Community: Coedpoeth (Coed-poeth)
Locality: Higher Berse
Traditional County: Denbighshire
The house is dated on rainwater heads 1815 and appears to be entirely of this date. There had been a house here since at least the mid C15 (owned by the Puleston family, and subsequently by the Drelincourts of Berse Drelincort), but it was acquired by the Plas Power estate in 1814, and immediately rebuilt. The initials on the rainwater heads may be those of Thomas Fitzhugh.
Main front is tooled ashlar, the rest roughly coursed and squared rubble; hipped slate roof with bold overhang to eaves, brick end wall and rear stacks. 2 storeys, deep pile plan, with 3 window entrance front facing S. This has full-height recessed central arch housing doorway in reeded pedimented architrave, with interlace fanlight to 6-panelled door. Above it is a wide 12-pane sash window with cambered stone lintel. Similar windows in the outer bays have wedge lintels. Ground floor windows are 6-pane sashes. Return elevation to W has casement windows of 2 and 3-lights set towards rear of first floor; doorway and 3-light small-paned mullioned and transomed window towards rear. Rear elevation has central doorway with y-traceried window over it, in tall round-arched architrave. E return has 3-light small-paned mullioned and transomed windows.
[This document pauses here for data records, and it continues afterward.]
(** * A shallow embedding of the simulation core of [game.js]

    The embedding follows class [GeometryDashGame]: the world state is a
    record [Game], every method that changes [this] is a function from
    [Game] to [Game], and the host (browser) supplies what the methods
    read from outside: the results of [Math.random()], the value of
    [Date.now()] and the events (key presses, button clicks, animation
    frames, touches, resizes).

    Numbers.  A JavaScript number is modelled as an exact rational ([Q]):
    the arithmetic of the source is kept operation for operation, its
    rounding is not modelled.  Equality of two numbers is therefore [==]
    ([Qeq]).  Counters that only ever hold integers in the source (the
    score, the distance, millisecond time stamps) are [Z].

    Rendering, audio and the DOM are left out: nothing in the simulation
    reads them back. *)

From Stdlib Require Import QArith Qabs Qround ZArith List Bool String Lia Lqa Sorted.
Import ListNotations.

Open Scope Q_scope.

(** ** Comparisons of numbers as booleans *)

Definition Qlt_bool (a b : Q) : bool := negb (Qle_bool b a).

Notation "a <? b" := (Qlt_bool a b) : Q_scope.
Notation "a <=? b" := (Qle_bool a b) : Q_scope.
Notation "a >? b" := (Qlt_bool b a) (at level 70) : Q_scope.
Notation "a >=? b" := (Qle_bool b a) (at level 70) : Q_scope.
Notation "a =? b" := (Qeq_bool a b) : Q_scope.

(** ** Data model *)

Module Point.
Record t : Type := mk { x : Q; y : Q }.
End Point.

Module Player.
Record t : Type := mk {
  x : Q;
  y : Q;
  width : Q;
  height : Q;
  velocityY : Q;
  isGrounded : bool;
  rotation : Q;
  color : string
}.

Definition set_x (p : t) (v : Q) : t :=
  mk v (y p) (width p) (height p) (velocityY p) (isGrounded p) (rotation p) (color p).
Definition set_y (p : t) (v : Q) : t :=
  mk (x p) v (width p) (height p) (velocityY p) (isGrounded p) (rotation p) (color p).
Definition set_velocityY (p : t) (v : Q) : t :=
  mk (x p) (y p) (width p) (height p) v (isGrounded p) (rotation p) (color p).
Definition set_isGrounded (p : t) (v : bool) : t :=
  mk (x p) (y p) (width p) (height p) (velocityY p) v (rotation p) (color p).
Definition set_rotation (p : t) (v : Q) : t :=
  mk (x p) (y p) (width p) (height p) (velocityY p) (isGrounded p) v (color p).
End Player.

Inductive ObstacleType : Type := spike | block.

Module Obstacle.
Record t : Type := mk {
  x : Q;
  y : Q;
  width : Q;
  height : Q;
  type : ObstacleType;
  color : string
}.

Definition set_x (o : t) (v : Q) : t :=
  mk v (y o) (width o) (height o) (type o) (color o).
End Obstacle.

Module Platform.
Record t : Type := mk {
  x : Q;
  y : Q;
  width : Q;
  height : Q;
  color : string
}.

Definition set_x (p : t) (v : Q) : t :=
  mk v (y p) (width p) (height p) (color p).
End Platform.

Module Particle.
Record t : Type := mk {
  x : Q;
  y : Q;
  vx : Q;
  vy : Q;
  life : Q;
  decay : Q;
  color : string;
  size : Q
}.
End Particle.

Inductive GameState : Type := menu | playing | gameOver.

(** The fields of [this].  [keys] is the object filled by the keyboard
    listeners, as an association list from key code to the stored boolean
    (newest binding first).  [randomCalls] is not a field of the source: it
    counts the calls of [Math.random()] made so far, so that each call reads
    the next value of the host's random sequence. *)
Record Game : Type := mkGame {
  gameWidth : Q;
  gameHeight : Q;
  touchStartTime : Z;
  touchCooldown : Z;
  gameState : GameState;
  score : Z;
  distance : Z;
  gameSpeed : Q;
  gravity : Q;
  jumpForce : Q;
  player : Player.t;
  obstacles : list Obstacle.t;
  platforms : list Platform.t;
  particles : list Particle.t;
  cameraX : Q;
  keys : list (string * bool);
  autoMode : bool;
  lastAutoJumpTime : Z;
  autoJumpCooldown : Z;
  randomCalls : nat
}.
Central entrance hall with principle rooms facing S. The hall is divided by a wide segemental archway with radial fanlight over door in moulded architrave, with the staircase set to the rear of the house. The house retains much of its contemporary detail, with plaster ceiling cornices and joinery including plain spindle stair with scrolled tread-ends, panelled doors and window shutters.
A fine example of an early C19 gentry farmhouse, retaining a high degree of integrity.